I've had the same concern you did: punishing someone for a choice that otherwise creates good RP.  I had two solutions in my head:

1) Extend the bonus to related actions to "tempt" the player. (Just as others have come up with)
OR
2) For characters coming into play with it, Skip the Refresh cost and have them take an Aspect.  They get punished in game, but get Fate points as their reward, the equal of other characters.  They can exercise a bonus by invoking it (representing the temptation and slippery slope).  Break the Law again and they get the Stunt. 

TheMouse:
I like the idea of extending them to things that would otherwise be breaches of the Laws.

Honestly, I mostly see them as something for NPCs. That sorcerer who doesn't have the ability to keep growing in skill can still be dangerous by getting a +1 or +2 to all acts of magic to blow you up or control your mind.

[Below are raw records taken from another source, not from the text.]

(** C9. In every state a batch of [n] units can reach under a semaphore of
    capacity [K] (10 in [fetch_multiple_urls]), the free permits and the
    permits held add up to [K], so at most [K] units are in the transport
    call; a unit gets a permit only while fewer than [K] hold one, and
    once [K] units hold one, every unit that waits keeps waiting whatever
    moves next, until a permit is released. *)
Theorem limiter_bound (K n : nat) (ls : list Limiter.label)
    (b : Limiter.batch) :
  Limiter.run ls (Limiter.start K n) = Some b →
  (Limiter.value b + Limiter.count Limiter.holds_permit b = K)%nat
  ∧ (Limiter.count Limiter.is_calling b ≤ K)%nat
  ∧ (∀ i b', Limiter.step (Limiter.Acquire i) b = Some b' →
       (Limiter.count Limiter.holds_permit b < K)%nat)
  ∧ ((Limiter.count Limiter.holds_permit b = K)%nat →
     ∀ l b' (i : nat), Limiter.step l b = Some b' →
       Limiter.units b !! i = Some Limiter.Waiting →
       Limiter.units b' !! i = Some Limiter.Waiting)
  ∧ (K = Limiter.capacity →
     (Limiter.count Limiter.is_calling b ≤ 10)%nat).
Proof.
  intros Hrun.
  assert (Limiter.value b + Limiter.count Limiter.holds_permit b = K)%nat
    as Hinv.
  { rewrite (run_permits _ _ _ Hrun). unfold Limiter.count, Limiter.start.
    simpl. rewrite tally_replicate_waiting by done. lia. }
  assert (Limiter.count Limiter.is_calling b
          ≤ Limiter.count Limiter.holds_permit b)%nat as Hle
    by (apply tally_le; by intros []).
  split_and!.
  - done.
  - lia.
  - intros i b' Hstep. simpl in Hstep.
    destruct (Limiter.units b !! i) as [[]|]; try done.
    destruct (Limiter.value b); [done|lia].
  - intros Hfull l b' i Hstep Hi.
    eapply step_keeps_waiting; [done| |done]. lia.
  - intros ->. unfold Limiter.capacity in Hinv. lia.
Qed.

Lemma limiter_bound_witness :
  (Limiter.count Limiter.is_calling
     (Limiter.mkBatch 0
        [Limiter.Calling; Limiter.Sleeping; Limiter.Waiting;
         Limiter.Waiting; Limiter.Waiting]) ≤ 2)%nat
  ∧ Limiter.step (Limiter.Acquire 2)
      (Limiter.mkBatch 0
         [Limiter.Calling; Limiter.Sleeping; Limiter.Waiting;
          Limiter.Waiting; Limiter.Waiting]) = None.
Proof.
  split; [|reflexivity].
  apply (limiter_bound 2 5
           [Limiter.Acquire 0; Limiter.Acquire 1; Limiter.Backoff 1]).
  reflexivity.
Defined.

(* ===================================================================== *)
(** ** Properties of the task manager                                     *)
(* ===================================================================== *)

Section task_manager.

Import TaskManager.
Local Open Scope nat_scope.
(** C9.  Every iteration consists of the collection of changes, the
    preparation loop, the policy's part and the paging check, in that
    order, and the preparation loop leaves every live session,
    force-evicted or not, with [protectOOM] equal to "more than one session
    is live": that is the state the policy is handed.  Hence a session that
    [doPaging] has force-evicted ([protectOOM] cleared, [forceEvicted] set)
    has [protectOOM] set again after that loop whenever more than one
    session is live.  When the policy itself leaves the flag of the session
    alone, the session still has that value when the iteration reaches its
    paging check.  A loop that has not been told to exit begins with exactly
    such an iteration. *)
Theorem prepare_assigns_protectOOM e s it :
  let e0 := final (collectChanges e) in
  let enable := (1 <? length (m_sessions e0))%nat in
  let p := prepareSessions enable (m_sessions e0) 0 e0 in
  let e1 := notifyPreSchedulingIteration X (result (collectChanges e)) (final p) in
  let sc := scheduleCandidates X (candidates e1) 0 0 e1 in
  let w := pagingOrWait X (result p) (result sc).1 (result sc).2 (final sc) in
  s ∈ m_sessions e0 ->
  store e0 !! s = Some it ->
  protectOOM (sessionOf (final p) s) = enable
  /\ forceEvicted (sessionOf (final p) s) = forceEvicted it
  /\ (protectOOM it = false -> forceEvicted it = true ->
      (1 < length (m_sessions e0))%nat ->
      protectOOM (sessionOf (final p) s) = true)
  /\ iterationHead X e = ((result p, (result sc).1, (result sc).2), final sc, trace p)
  /\ scheduleIteration X e = (result w, final w, trace p ++ trace w)
  /\ ((forall cs e', protectOOM (sessionOf (notifyPreSchedulingIteration X cs e') s)
                     = protectOOM (sessionOf e' s)) ->
      (forall it0 e', protectOOM (sessionOf (maybeScheduleFrom X it0 e').2 s)
                      = protectOOM (sessionOf e' s)) ->
      protectOOM (sessionOf (final (iterationHead X e)) s) = enable)
  /\ (m_shouldExit e = false ->
      forall n,
        let l := scheduleLoop X n (final w) in
        scheduleLoop X (S n) e = (result l, final l, trace p ++ trace w ++ trace l)).
Proof.
  intros e0 enable p e1 sc w Hs Hit.
  destruct (prepareSessions_session enable (m_sessions e0) 0 e0 s it Hit)
    as (Hst & _).
  fold p in Hst. rewrite bool_decide_eq_true_2 in Hst by done.
  assert (Hflag : protectOOM (sessionOf (final p) s) = enable).
  { unfold sessionOf. by rewrite Hst. }
  assert (Hhead : iterationHead X e
                  = ((result p, (result sc).1, (result sc).2), final sc, trace p)).
  { apply iterationHead_run. }
  split_and!.
  - exact Hflag.
  - unfold sessionOf. by rewrite Hst.
  - intros _ _ Hlen. rewrite Hflag. subst enable. by apply Nat.ltb_lt.
  - exact Hhead.
  - unfold scheduleIteration, bindM. rewrite Hhead. fold w.
    by destruct w as [[b e2] t2].
  - intros Hnot Hpol. rewrite Hhead. unfold final at 1. cbn [fst snd].
    subst sc. rewrite scheduleCandidates_protectOOM by exact Hpol.
    subst e1. by rewrite Hnot.
  - intros Hexit n l. cbn [scheduleLoop]. unfold bindM at 1, getM. cbn beta iota.
    rewrite Hexit. unfold scheduleIteration, bindM. rewrite Hhead. fold w.
    destruct w as [[b e2] t2]. cbn [result final trace fst snd] in l. subst l.
    destruct (scheduleLoop X n e2) as [[u e3] t3]. cbn [result final trace fst snd].
    by rewrite app_nil_l, app_assoc.
Qed.

(** C8.  Let [s] be a live session of an iteration whose [forceEvicted]
    flag is set.  The cancellations of the iteration that concern [s] are
    exactly one [cancel] per entry of its back queue followed by its front
    queue, in order; so an operation that occurs once there is cancelled
    exactly once.  After the preparation loop both queues of [s] are
    empty: the policy, which dispatches from the back queue, finds none of
    these operations. *)
Theorem forceEvicted_queue_cancelled e s it :
  let e0 := final (collectChanges e) in
  let ops := bgQueue it ++ queue it in
  let p := prepareSessions (1 <? length (m_sessions e0))%nat (m_sessions e0) 0 e0 in
  let r := scheduleIteration X e in
  s ∈ m_sessions e0 ->
  store e0 !! s = Some it ->
  forceEvicted it = true ->
  List.filter (is_cancel_of s) (trace r) = map (EvCancel s) ops
  /\ (forall o, NoDup ops -> o ∈ ops ->
        length (List.filter (fun ev => bool_decide (ev = EvCancel s o)) (trace r))
        = 1%nat)
  /\ bgQueue (sessionOf (final p) s) = []
  /\ queue (sessionOf (final p) s) = [].
Proof.
  intros e0 ops p r Hs Hit Hfe.
  destruct (prepareSessions_session (1 <? length (m_sessions e0))%nat
              (m_sessions e0) 0 e0 s it Hit) as (Hst & Hf & _).
  fold p in Hst, Hf. rewrite bool_decide_eq_true_2 in Hst, Hf by done.
  assert (Hr : List.filter (is_cancel_of s) (trace r) = map (EvCancel s) ops).
  { assert (Hno : forall ev,
               is_doPaging ev || is_singleSessionOOM ev || paging_event ev = true ->
               is_cancel_of s ev = false) by (by intros []).
    assert (Hc : forall rc sch e',
               List.filter (is_cancel_of s) (trace (checkPaging X rc sch e')) = []).
    { intros. apply (filter_excluded _ _ _ Hno (checkPaging_trace _ _ _)). }
    assert (Hh : trace (iterationHead X e) = trace p).
    { rewrite iterationHead_run. reflexivity. }
    subst r. rewrite scheduleIteration_run. cbv zeta.
    unfold trace at 1. cbn [snd].
    rewrite !List.filter_app, Hc, Hh, Hf.
    unfold cancellations. rewrite Hfe. fold ops.
    destruct (result (checkPaging X _ _ _));
      [cbn [List.filter]|rewrite waits_no_cancel]; by rewrite app_nil_r. }
  split; [exact Hr|]. split.
  - intros o Hnd Ho.
    assert (forall l, List.filter (fun ev => bool_decide (ev = EvCancel s o)) l
              = List.filter (fun ev => bool_decide (ev = EvCancel s o))
                  (List.filter (is_cancel_of s) l)) as Hff.
    { induction l as [|ev l IH]; [done|]. simpl.
      destruct (bool_decide (ev = EvCancel s o)) eqn:Heq.
      - apply bool_decide_eq_true in Heq. subst ev. simpl.
        rewrite bool_decide_eq_true_2 by done. simpl.
        rewrite bool_decide_eq_true_2 by done. by rewrite IH.
      - destruct (is_cancel_of s ev); simpl; [by rewrite Heq|done]. }
    rewrite Hff, Hr. clear -Hnd Ho.
    induction ops as [|o' ops IH]; [by apply elem_of_nil in Ho|].
    apply NoDup_cons in Hnd as (Hnotin & Hnd). simpl.
    apply elem_of_cons in Ho as [<-|Ho].
    + rewrite bool_decide_eq_true_2 by done. simpl. f_equal.
      clear IH. induction ops as [|o2 ops IH]; [done|]. simpl.
      apply not_elem_of_cons in Hnotin as (Hne & Hnotin).
      apply NoDup_cons in Hnd as (_ & Hnd).
      rewrite bool_decide_eq_false_2 by congruence. by apply IH.
    + rewrite bool_decide_eq_false_2; [by apply IH|].
      intros Heq. injection Heq as ->. done.
  - unfold sessionOf. rewrite Hst. simpl. by rewrite Hfe.
Qed.



End Properties.

(** ** Further properties *)

Section MoreProperties.
Context {C : Components} (X : Collaborators C) (P : MonitorProxy C).
Implicit Types (e : ExecutionEngine C) (rctx : ResourceContext)
  (opItem : OperationItem) (s : SessId) (ev : Event).


(** *** Session queues *)

Lemma pushToSessionQueue_live opItem e it :
  store e !! sess opItem = Some it ->
  pushToSessionQueue opItem e =
    (tt,
     set_store (<[ sess opItem := set_queues (queue it ++ [opItem]) (bgQueue it) it ]>
                  (store e)) e,
     [EvNotify]).
Proof.
  intros Hit. unfold pushToSessionQueue. run_m. rewrite Hit. simpl.
  do 2 f_equal. f_equal.
  apply map_eq. intros k. rewrite lookup_alter, lookup_insert.
  case_decide; [subst; by rewrite Hit|done].
Qed.

Lemma enqueueAll_live s tasks e it :
  store e !! s = Some it ->
  enqueueAll s tasks e =
    (tt,
     set_store (<[ s := set_queues (queue it ++ map (mkOperationItem s) tasks)
                          (bgQueue it) it ]> (store e)) e,
     map (fun _ => EvNotify) tasks).
Proof.
  revert e it. induction tasks as [|task tasks IH]; intros e it Hit.
  - unfold retM. simpl. rewrite app_nil_r. do 2 f_equal.
    rewrite insert_id; [by destruct e|]. rewrite Hit. by destruct it.
  - cbn [enqueueAll]. unfold bindM, enqueueOperation.
    rewrite (pushToSessionQueue_live (mkOperationItem s task) e it Hit). cbn [sess].
    set (it1 := set_queues (queue it ++ [mkOperationItem s task]) (bgQueue it) it).
    set (e1 := set_store (<[s:=it1]> (store e)) e).
    assert (H1 : store e1 !! s = Some it1) by apply lookup_insert_eq.
    rewrite (IH e1 it1 H1). simpl. do 2 f_equal. unfold set_store. simpl.
    rewrite insert_insert_eq. do 2 f_equal. unfold it1, set_queues. simpl.
    by rewrite <- app_assoc.
Qed.

(** X1.  Enqueueing tasks on a live session appends them to its front queue
    in submission order, behind what was already there, notifies the
    scheduler once per task, and leaves the back queue, the flags, the
    tickets, the live list and every other session as they were: the engine
    after the calls is the engine before them with that one front queue
    extended, and nothing else is changed. *)
Theorem enqueue_is_fifo s tasks e it :
  store e !! s = Some it ->
  let r := enqueueAll s tasks e in
  queue (sessionOf (final r) s) = queue it ++ map (mkOperationItem s) tasks
  /\ same_but_tickets (set_queues [] [] (sessionOf (final r) s)) (set_queues [] [] it)
  /\ tickets (sessionOf (final r) s) = tickets it
  /\ (forall s', s' <> s -> store (final r) !! s' = store e !! s')
  /\ m_sessions (final r) = m_sessions e
  /\ trace r = map (fun _ => EvNotify) tasks
  /\ bgQueue (sessionOf (final r) s) = bgQueue it
  /\ store (final r) !! s
     = Some (set_queues (queue it ++ map (mkOperationItem s) tasks) (bgQueue it) it)
  /\ final r
     = mkExecutionEngine
         (<[ s := set_queues (queue it ++ map (mkOperationItem s) tasks) (bgQueue it) it ]>
            (store e))
         (m_sessions e) (m_newSessions e) (m_deletedSessions e)
         (m_resMonitor e) (m_pool e) (m_runningTasks e) (m_noPagingRunningTasks e)
         (m_shouldExit e) (scheduler e) (candidates e).
Proof.
  intros Hit r. subst r. rewrite (enqueueAll_live s tasks e it Hit).
  unfold final, trace, sessionOf. simpl. rewrite lookup_insert_eq. simpl.
  split_and!; try done.
  intros s' Hne. by rewrite lookup_insert_ne.
Qed.

(** X2.  An operation pushed for a session that is gone is dropped: nothing
    changes and the scheduler is not notified. *)
Theorem enqueue_on_expired_session_is_dropped s tasks e :
  store e !! s = None ->
  enqueueAll s tasks e = (tt, e, []).
Proof.
  intros Hs. induction tasks as [|task tasks IH]; [reflexivity|].
  cbn [enqueueAll]. unfold enqueueOperation, pushToSessionQueue, bindM, lock, retM.
  simpl. rewrite Hs. by rewrite IH.
Qed.


Lemma prepareSession_result enable it0 e it :
  store e !! it0 = Some it ->
  result (prepareSession enable it0 e) = length (bgQueue (prepared enable it)).
Proof.
  intros Hit. unfold prepareSession. run_m.
  unfold sessionOf. simpl. rewrite lookup_alter_eq, Hit. simpl.
  destruct (forceEvicted it) eqn:Hfe; simpl.
  - rewrite cancelAll_run. simpl. by rewrite !lookup_alter_eq, Hit.
  - by rewrite lookup_alter_eq, Hit.
Qed.
Lemma has_word_blank_len (n : nat) :
  forall t p, List.length t <= n ->
    has_word_from w (word_at p) (blank p t) = has_word_from w (word_at p) t.
Proof.
  induction n as [|n IH]; intros t p Hlen.
  - destruct t; [reflexivity | cbn in Hlen; lia].
  - destruct t as [|c t]; [reflexivity|].
    rewrite blank_step.
    destruct (negb (word_at p) && startswith d (c :: t)
              && negb (word_at (skipn (List.length d) (c :: t)))) eqn:Hm.
    + apply andb_true_iff in Hm as [Hm Hend]. apply andb_true_iff in Hm as [Hp Hs].
      apply negb_true_iff in Hp, Hend.
      pose proof (startswith_skipn _ _ Hs) as Ht.
      set (t2 := skipn (List.length d) (c :: t)) in *.
      rewrite Ht. rewrite (has_word_skip_digits w Hw d _ t2 Hd_ne Hd). rewrite (has_word_space_head w Hw).
      assert (Hlen2 : List.length t2 <= n).
      { apply (f_equal (@List.length ascii)) in Ht. rewrite length_app in Ht.
        cbn [List.length] in Ht, Hlen.
        destruct d; [contradiction|]. cbn [List.length] in Ht. lia. }
      pose proof (IH t2 (rev d ++ p) Hlen2) as IH2.
      rewrite (word_at_rev_words d p Hd_ne digits_are_words) in IH2.
      rewrite <- IH2.
      apply (has_word_nonword_start w Hw). now apply blank_nonword_head.
    + cbn [has_word_from].
      assert (IH1 : has_word_from w (is_word c) (blank (c :: p) t)
                    = has_word_from w (is_word c) t).
      { apply (IH t (c :: p)). cbn in Hlen. lia. }
      rewrite IH1. f_equal.
      destruct w as [|x w'] eqn:Ew; [discriminate|].
      cbn [startswith List.length skipn].
      destruct (Ascii.eqb x c) eqn:E; [|rewrite !andb_false_r; reflexivity].
      apply Ascii.eqb_eq in E. subst c.
      destruct (word_head _ _ Hw) as [Hxw _].
      destruct (wordy_inv _ Hw) as [x1 [w1 [E1 [_ [_ Hw1]]]]]. injection E1 as <- <-.
      cbn [andb]. rewrite <- !andb_assoc. f_equal.
      apply blank_inside_word; [exact Hxw | exact Hw1].
Qed.

Lemma has_word_blank (t : str) :
  has_word_from w false (sub (word_re d) (L " ") t) = has_word_from w false t.
Proof. exact (has_word_blank_len (List.length t) t [] (le_n _)). Qed.

End Blank.
Lemma delay_between_documents_example :
  exists w' counts evs,
    process_all_documents no_repr two_texts extraction utf8
      [readable; unreadable; readable] (mkWorld fresh []) = (w', Ok counts) /\
    log w' = evs /\
    pace evs =
    [Processing 1 3 readable; Sleep 30; Processing 2 3 unreadable;
     Processing 3 3 readable].
Proof.
  exact (delay_between_documents no_repr two_texts extraction utf8
           [readable; unreadable; readable] (mkWorld fresh []) (fun _ _ => eq_refl)).
Defined.

(** C8, as stated, fails: after the first file, whose text is empty, the
    loop goes to the second one without sleeping. *)
Lemma no_delay_after_empty_document :
  log (fst (process_all_documents no_repr two_texts extraction utf8 [unreadable; readable]
              (mkWorld fresh []))) =
  [Found 2; UsingModel; RateLimiting 30;
   Processing 1 2 unreadable;
   ReadError "docs/a.docx" (OtherError "PackageNotFoundError"); EmptyDocument;
   Processing 2 2 readable; TextLength 17; Extracting; GraphUpdated;
   Rule; Complete 1 1; Rule].
Proof. reflexivity. Qed.

(** *** C10 *)

Lemma nonempty_record_counts_as_success_example :
  iteration no_repr two_texts letter utf8 1 1 readable (0, 0) (mkWorld fresh []) =
  (mkWorld fresh [Processing 1 1 readable; TextLength 17; Extracting; GraphUpdated],
   Ok (1, 0)).
Proof.
  refine (proj2 (proj2 (nonempty_record_counts_as_success no_repr two_texts letter utf8
                          1 1 readable (0, 0) (mkWorld fresh [])) (fun _ _ => eq_refl))
                [("document_type", JStr "letter")] _ eq_refl _ eq_refl eq_refl);
    discriminate.
Defined.

(** A line refused inside the block turns a document that was written
    to the store into a failure. *)
Example refused_line_counts_as_failure :
  iteration no_repr two_texts extraction picky 1 1 readable (0, 0) (mkWorld fresh []) =
  (mkWorld fresh [Processing 1 1 readable; CriticalError (OtherError "UnicodeEncodeError")],
   Ok (0, 1)).
Proof. reflexivity. Qed.

(** *** C9 *)

Lemma unlisted_account_owner_becomes_client_example :
  exists i,
    find Client "name" (PS (SStr "Zed Roe"))
      (db (fst (build no_repr (JDict family) "report" fresh))) = [i] /\
    nth_error (nodes (db (fst (build no_repr (JDict family) "report" fresh)))) i =
      Some (mkNode Client [("name", PS (SStr "Zed Roe"))]).
Proof.
  apply (unlisted_account_owner_becomes_client no_repr family "report" jane [JDict john]
           family_assets [JDict zed_pension] zed_pension "Zed Roe" fresh
           (fst (build no_repr (JDict family) "report" fresh))).
  - reflexivity.
  - reflexivity.
  - left. reflexivity.
  - now left.
  - reflexivity.
  - intros items [H | [H | []]]; injection H as <-; discriminate.
  - reflexivity.
  - vm_compute. reflexivity.
Defined.

(** C9, as stated, fails twice over.  A record with such a pension and no
    client returns before the account loops: the call writes the adviser
    and no Client node.  And an owner the store already holds as a Client
    is matched by the merge, not created: the node keeps the
    [source_document] an earlier document gave it. *)
Lemma account_owner_not_always_a_new_client :
  build no_repr (JDict orphan) "report" fresh =
    (mkStore (mkGraph [mkNode Adviser [("name", PS (SStr "C D"))]] []) [], Ok tt) /\
  snd (build no_repr (JDict family) "report" zed_stored) = Ok tt /\
  find Client "name" (PS (SStr "Zed Roe"))
    (db (fst (build no_repr (JDict family) "report" zed_stored))) = [0] /\
  nth_error (nodes (db (fst (build no_repr (JDict family) "report" zed_stored)))) 0 =
    Some (mkNode Client [("name", PS (SStr "Zed Roe"));
                         ("source_document", PS (SStr "letter"))]).
Proof. repeat split. Qed.

(** *** Records the engine cannot use *)

Lemma non_object_record_no_write_example :
  build_graph_from_entities no_repr (JList [JStr "Jane Doe"]) "report" =
    ([], Raise AttributeError) /\
  fst (build no_repr (JList [JStr "Jane Doe"]) "report" fresh) = fresh.
Proof.
  destruct (non_object_record_no_write no_repr (JList [JStr "Jane Doe"]) "report" eq_refl)
    as [H1 H2].
  split; [exact H1 | exact (H2 fresh)].
Defined.

Lemma malformed_clients_raise_example :
  exists e,
    build_graph_from_entities no_repr
      (JDict [("adviser", JStr "C D"); ("clients", JStr "Jane Doe")]) "report" =
    ([MergeAdviser (JStr "C D")], Raise e).
Proof.
  exact (malformed_clients_raise no_repr
           [("adviser", JStr "C D"); ("clients", JStr "Jane Doe")] "report"
           eq_refl eq_refl).
Defined.

Lemma unstorable_adviser_fails_example :
  exists st' e,
    build no_repr (JDict adviser_object) "report" fresh = (st', Raise e) /\
    db st' = empty_graph.
Proof.
  exact (unstorable_adviser_fails no_repr adviser_object "report" fresh eq_refl eq_refl).
Defined.

Lemma unstorable_primary_name_fails_example :
  exists st' e,
    build no_repr (JDict nameless_first) "report" fresh = (st', Raise e) /\
    (db st' = empty_graph \/
     exists p, Some (PS (SStr "C D")) = Some p /\
               db st' = merge_node Adviser "name" p empty_graph).
Proof.
  exact (unstorable_primary_name_fails no_repr nameless_first "report"
           [("name", JNull); ("age", JNum 40)] [] fresh eq_refl eq_refl).
Defined.

(** *** A record of the schema's shape *)

Lemma schema_shaped_record_script_example :
  snd (build_graph_from_entities no_repr (JDict family) "report") = Ok tt /\
  List.length (fst (build_graph_from_entities no_repr (JDict family) "report")) = 13.
Proof.
  pose proof (schema_shaped_record_script no_repr family "report" jane [JDict john]
                [JDict [("name", JStr "Kid A")]; JDict [("name", JStr "Kid B")]]
                [JDict [("type", JStr "home")]; JDict [("type", JStr "flat")];
                 JDict [("type", JStr "land")]]
                [JDict zed_pension] [JDict [("type", JStr "ISA")]]
                family_assets [("retirement", JDict [("target_age", JNum 60)])]
                eq_refl eq_refl eq_refl eq_refl eq_refl eq_refl eq_refl eq_refl eq_refl
                eq_refl) as H.
  cbv zeta in H. destruct H as [H1 H2].
  split; [rewrite H1; reflexivity | exact H2].
Defined.
Lemma plan_excludes_disliked_witness :
  (0 < dict_get (user_id alice, "Veg Pulao"%string) 0 (LinUCBBandit.dislikes alice_store))%Z /\
  forall bandit' plan,
    MealRecommender.generate_weekly_plan (H := sample_linalg) catalog alice alice_store
      = (bandit', Ok plan) ->
    occurrences "Veg Pulao" (plan_entries plan) = 0%nat.
Proof.
  assert (Hd : (0 < dict_get (user_id alice, "Veg Pulao"%string) 0
                     (LinUCBBandit.dislikes alice_store))%Z) by (vm_compute; reflexivity).
  split; [exact Hd|]. intros bandit' plan Hrun.
  exact (plan_excludes_disliked (H := sample_linalg) catalog alice alice_store bandit' plan
           "Veg Pulao" Hd Hrun).
Defined.

(** X21: making a plan teaches the bandit nothing, whether the plan is
    returned or an exception ends it: likes, dislikes, [d] and [alpha] are
    unchanged, every arm that existed keeps its [A] and [b], and the arms
    added are in their initial state. *)
Theorem planning_learns_nothing `{LinAlg} (food_df : list Dish) (profile : UserProfile)
    (bandit : LinUCBBandit.t) (uid dish_id : string) :
  let bandit' := fst (MealRecommender.generate_weekly_plan food_df profile bandit) in
  LinUCBBandit.likes bandit' = LinUCBBandit.likes bandit /\
  LinUCBBandit.dislikes bandit' = LinUCBBandit.dislikes bandit /\
  LinUCBBandit.d bandit' = LinUCBBandit.d bandit /\
  LinUCBBandit.alpha bandit' = LinUCBBandit.alpha bandit /\
  (forall arm, arm_of uid dish_id bandit = Some arm -> arm_of uid dish_id bandit' = Some arm) /\
  (arm_of uid dish_id bandit = None ->
   arm_of uid dish_id bandit' = None \/
   arm_of uid dish_id bandit' = Some (ArmState.mk (np_eye (LinUCBBandit.d bandit))
                                                  (np_zeros (LinUCBBandit.d bandit)))).
Proof.
  intros bandit'.
  assert (Hf : only_fresh_arms_added bandit bandit').
  { subst bandit'. unfold MealRecommender.generate_weekly_plan.
    pose proof (PlanEntryFacts.plan_days_only_fresh food_df profile
                  (compute_macro_targets profile) MealRecommender.range7 [] [] bandit) as Hp.
    destruct (MealRecommender.plan_days _ _ _ _ _ _ _) as [b1 [ds|err]]; exact Hp. }
  destruct Hf as [(Hl & Hdl & Hd & Ha) Harms]. specialize (Harms uid dish_id).
  repeat split; try assumption.
  - intros arm Harm. now rewrite Harm in Harms.
  - intros Hnone. now rewrite Hnone in Harms.
Qed.

(* ===================================================================== *)
(** * Properties of the catalog classifiers                               *)
(* ===================================================================== *)

Lemma any_keyword_app (l1 l2 : list string) (n : string) :
  any_keyword (l1 ++ l2) n = any_keyword l1 n || any_keyword l2 n.
Proof. unfold any_keyword. apply existsb_app. Qed.

Lemma food_df_rows (frame : CatalogInit.food_frame) (row : Dish) :
  In row (CatalogInit.food_df frame) ->
  exists raw,
    In raw (CatalogInit.frame_rows frame) /\
    Dish_Name row = Dish_Name raw /\
    Calories_kcal row = Calories_kcal raw /\ Protein_g row = Protein_g raw /\
    Carbs_g row = Carbs_g raw /\ Fats_g row = Fats_g raw /\
    Price_INR row = Price_INR raw /\
    (CatalogInit.has_Category frame = false ->
       Category row = CatalogInit._cat (Dish_Name raw)) /\
    (CatalogInit.has_Category frame = true -> Category row = Category raw) /\
    (CatalogInit.has_Veg_NonVeg frame = false ->
       Veg_NonVeg row = CatalogInit._veg (Dish_Name raw)) /\
    (CatalogInit.has_Veg_NonVeg frame = true -> Veg_NonVeg row = Veg_NonVeg raw).
Proof.
  unfold CatalogInit.food_df.
  destruct (CatalogInit.has_Category frame), (CatalogInit.has_Veg_NonVeg frame); intros Hin.
  - exists row. repeat split; try reflexivity; try discriminate. exact Hin.
  - apply in_map_iff in Hin as (raw & <- & Hraw).
    exists raw. repeat split; try reflexivity; try discriminate. exact Hraw.
  - apply in_map_iff in Hin as (raw & <- & Hraw).
    exists raw. repeat split; try reflexivity; try discriminate. exact Hraw.
  - apply in_map_iff in Hin as (mid & <- & Hmid).
    apply in_map_iff in Hmid as (raw & <- & Hraw).
    exists raw. repeat split; try reflexivity; try discriminate. exact Hraw.
Qed.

If a player wants to take the things, that player is choosing to play with fire. That fire has a lot of power, but it can definitely burn the hands of someone using it.

Gaining such a thing after char-gen seems to me not to be a punishment so much as the result of a choice the player made knowingly. I mean, to break the Law against killing, the player must choose to kill someone as part of taking them out.

Korwin:
Some points why I don't like the stunts:
1. If I use Char Building resourses I expect to use those abillities in the game, but if I do that I get harrased/killed by wardens.
2. If I build the PC with lawbreaking in mind, I don't have a problem with free will (buy the Stunt for -2).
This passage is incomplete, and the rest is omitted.